[[ RECORDS TO USE, beginning ]]
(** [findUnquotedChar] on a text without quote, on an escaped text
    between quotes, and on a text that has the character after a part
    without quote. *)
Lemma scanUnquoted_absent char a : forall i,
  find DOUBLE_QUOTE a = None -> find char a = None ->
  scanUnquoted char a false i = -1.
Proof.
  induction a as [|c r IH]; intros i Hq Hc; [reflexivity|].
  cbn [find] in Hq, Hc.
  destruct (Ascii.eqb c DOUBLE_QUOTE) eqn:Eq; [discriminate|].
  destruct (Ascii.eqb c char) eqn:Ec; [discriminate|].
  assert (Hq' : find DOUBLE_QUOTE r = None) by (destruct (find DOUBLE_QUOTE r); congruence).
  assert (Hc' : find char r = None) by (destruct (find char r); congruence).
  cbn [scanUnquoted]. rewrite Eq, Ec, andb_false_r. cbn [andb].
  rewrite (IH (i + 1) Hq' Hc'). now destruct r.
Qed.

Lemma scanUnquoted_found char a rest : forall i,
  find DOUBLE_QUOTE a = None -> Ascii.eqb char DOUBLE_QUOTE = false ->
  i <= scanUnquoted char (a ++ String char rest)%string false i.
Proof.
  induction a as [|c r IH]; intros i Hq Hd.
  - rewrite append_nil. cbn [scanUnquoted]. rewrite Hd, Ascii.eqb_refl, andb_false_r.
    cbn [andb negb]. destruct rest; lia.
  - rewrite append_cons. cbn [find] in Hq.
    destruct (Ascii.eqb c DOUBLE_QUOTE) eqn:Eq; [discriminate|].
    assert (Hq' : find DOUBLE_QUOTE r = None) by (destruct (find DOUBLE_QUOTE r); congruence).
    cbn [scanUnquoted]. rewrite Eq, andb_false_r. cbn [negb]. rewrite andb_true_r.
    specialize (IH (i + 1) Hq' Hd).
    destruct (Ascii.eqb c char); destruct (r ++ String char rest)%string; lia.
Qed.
[[ RECORDS TO USE, end ]]
Reproduce exactly, and with no other material, the lines between those holding "rewrite (IH (i" and "induction a as [|c r IH]; intros i Hq Hd.", inclusive.

  rewrite (IH (i + 1) Hq' Hc'). now destruct r.
Qed.

Lemma scanUnquoted_found char a rest : forall i,
  find DOUBLE_QUOTE a = None -> Ascii.eqb char DOUBLE_QUOTE = false ->
  i <= scanUnquoted char (a ++ String char rest)%string false i.
Proof.
  induction a as [|c r IH]; intros i Hq Hd.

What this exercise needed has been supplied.